Assigned task
In the records that follow, find each line containing "eapply" and copy it.

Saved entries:

(** C17: Encoding with [convD2M] and decoding with [convM2D], in place or to a
    separate string buffer, gives the same entry back. *)
Theorem convD2M_convM2D_roundtrip ns d d0 buf nbuf m v strs :
  0 < buf -> 0 < strs -> dir_size v <= nbuf -> buf + nbuf + 65540 < 2 ^ 32 ->
  strs + v_total v + 4 < 2 ^ 32 -> wf_dirv v -> strs <= buf \/ buf + nbuf <= strs ->
  dir_rep (src_str m buf (buf + dir_size v)) d v ->
  exists m1 m2 d', convD2M d buf nbuf m = Some (dir_size v, m1) /\
    statcheck m1 buf (dir_size v) = 0 /\
    convM2D ns buf nbuf m1 d0 strs = (dir_size v, m2, d') /\ dir_rep (copied m2) d' v.
Proof.
intros Hb Hs Hsz Hfit Hsfit Hwf Hd Hrep. pose proof (v_total_nonneg v).
assert (dir_size v < 2 ^ 31).
{ destruct Hwf as (_ & _ & _ & _ & _ & _ & _ & [_ H16]). unfold BIT16SZ in H16. lia. }
destruct (convD2M_writes d buf nbuf m v) as (m1 & E1 & Hat & So); try done; [lia|].
assert (statcheck m1 buf (dir_size v) = 0) as Esc by (apply statcheck_enc; try done; lia).
apply enc_dir_split in Hat as [_ Hat].
destruct (convM2D_reads ns buf nbuf m1 d0 strs v) as (m2 & d' & E2 & Hr & _); try done;
  [cbn [terminated v_strs]; unfold v_total in Hsfit; lia|lia|].
by exists m1, m2, d'.
Qed.

(** *** Witnesses *)

Lemma ex_dir_rep hi : dir_rep (src_str ex_dmem 4096 hi) ex_dir ex_dirv.
Proof.
assert (forall p s, p <> nil -> cstr ex_dmem p s -> p + zlen s + 1 <= 4096 ->
  src_str ex_dmem 4096 hi p s) as H by (intros; right; eauto).
unfold dir_rep; cbn [ex_dir ex_dirv d_type d_dev d_qid d_mode d_atime d_mtime d_length
  d_name d_uid d_gid d_muid v_type v_dev v_qid v_mode v_atime v_mtime v_length
  v_name v_uid v_gid v_muid].
split_and!; try done.
- apply H; [done|split; [done|repeat constructor; done]|done].
- apply H; [done|split; [done|repeat constructor; done]|done].
- by left.
- apply H; [done|split; [done|repeat constructor; done]|done].
Qed.
Lemma alloc_scan_spec n i j st :
  INDEX_16M < totalpages st <= MAXMEM / 4096 -> INDEX_16M <= i <= totalpages st ->
  exists i' j' st', alloc_scan sigma0 n i j st = (Go (i', j'), st') /\
    same_space st st' /\ index st' = index st /\ resv st st' /\ j <= j' <= j + Z.of_nat n /\
    (j' < j + Z.of_nat n ->
       INDEX_16M <= i' < totalpages st /\ memmap_at st' i' = memmap_at st i' /\
       (memmap_at st i' = INSIGMA0 \/ memmap_at st i' = FREEPAGE)) /\
    (forall k, INDEX_16M <= k < totalpages st -> memmap_at st k = FREEPAGE ->
       ring_dist (totalpages st) i k < Z.of_nat n -> j' <= j + ring_dist (totalpages st) i k).
Proof.
revert i j st; induction n as [|n IH]; intros i j st Htp Hi.
{ exists i, j, st. split_and!; try done; [apply resv_refl|lia..|]. intros k Hk _ Hd.
  unfold ring_dist, ring_next in *. repeat case_decide; lia. }
cbn [alloc_scan]. unfold cbind at 1. cbn [cgets]. set (i1 := ring_next (totalpages st) i).
assert (INDEX_16M <= i1 < totalpages st) as Hi1 by (unfold i1, ring_next; case_decide; lia).
assert (0 <= i1) by (unfold INDEX_16M in Hi1; lia).
unfold cgets. cbv zeta. fold (ring_next (totalpages st) i). fold i1.
rewrite (cbind_go _ _ _ _ _ (memmap_get_go i1 st ltac:(lia))).
assert (forall st1, same_space st st1 -> index st1 = index st -> resv st st1 ->
  (forall k, memmap_at st k = FREEPAGE -> memmap_at st1 k = FREEPAGE) ->
  memmap_at st i1 <> FREEPAGE ->
  exists i' j' st', alloc_scan sigma0 n (i1 + 1) (j + 1) st1 = (Go (i', j'), st') /\
    same_space st st' /\ index st' = index st /\ resv st st' /\ j <= j' <= j + Z.of_nat (S n) /\
    (j' < j + Z.of_nat (S n) ->
       INDEX_16M <= i' < totalpages st /\ memmap_at st' i' = memmap_at st i' /\
       (memmap_at st i' = INSIGMA0 \/ memmap_at st i' = FREEPAGE)) /\
    (forall k, INDEX_16M <= k < totalpages st -> memmap_at st k = FREEPAGE ->
       ring_dist (totalpages st) i k < Z.of_nat (S n) -> j' <= j + ring_dist (totalpages st) i k))
  as Hnext.
{ intros st1 Hs1 Hx1 Hr1 Hf1 Hne. assert (totalpages st1 = totalpages st) as Et by apply Hs1.
  destruct (IH (i1 + 1) (j + 1) st1) as (i' & j' & st' & E & Hs & Hx & Hr & Hj & Hfound & Hdist);
    [rewrite Et; lia..|].
  rewrite Et in *. exists i', j', st'. split_and!.
  - done.
  - by eapply same_space_trans.
  - congruence.
  - by eapply resv_trans.
  - lia.
  - lia.
  - intros Hlt. destruct Hfound as (? & E1 & Hv); [lia|]. split; [done|].
    destruct (Hr1 i') as [E2|[_ E2]].
    + rewrite E1, E2 in *. done.
    + rewrite E2 in Hv. by destruct Hv.
  - intros k Hk Hfree Hd. assert (k <> i1) by congruence.
    assert (ring_dist (totalpages st) (i1 + 1) k + 1 = ring_dist (totalpages st) i k) as Hd'.
    { unfold ring_dist. fold i1. unfold ring_next. repeat case_decide; lia. }
    specialize (Hdist k Hk (Hf1 k Hfree)). lia. }
case_decide as Hin.
- destruct (get_pages_go (i1 * 4096) (i1 * 4096 + MEMPOOL_ADRS) 0 st) as (r & g & E & Hr).
  rewrite (cbind_go _ _ _ _ _ E). case_decide.
  + rewrite (cbind_go _ _ _ _ _ (memmap_set_go i1 RESERVED0 _ ltac:(lia))).
    apply Hnext; try done.
    * intros k. rewrite memmap_at_set. case_decide; [subst; right; done|by left].
    * intros k Hk. rewrite memmap_at_set. case_decide; [|done]. subst. by rewrite Hk in Hin.
    * by rewrite Hin.
  + exists i1, j, (set_s0 g st). split_and!; try done; [by left|lia..| |].
    * intros _. auto.
    * intros k Hk Hf Hd. unfold ring_dist. fold i1. case_decide; lia.
- case_decide as Hfr.
  + exists i1, j, st. split_and!; try done; [apply resv_refl|lia..| |].
    * intros _. auto.
    * intros k Hk Hf Hd. unfold ring_dist. fold i1. case_decide; lia.
  + by apply Hnext; [apply same_space_refl| |apply resv_refl| |].
Qed.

Your response
  - by eapply same_space_trans.
  - by eapply resv_trans.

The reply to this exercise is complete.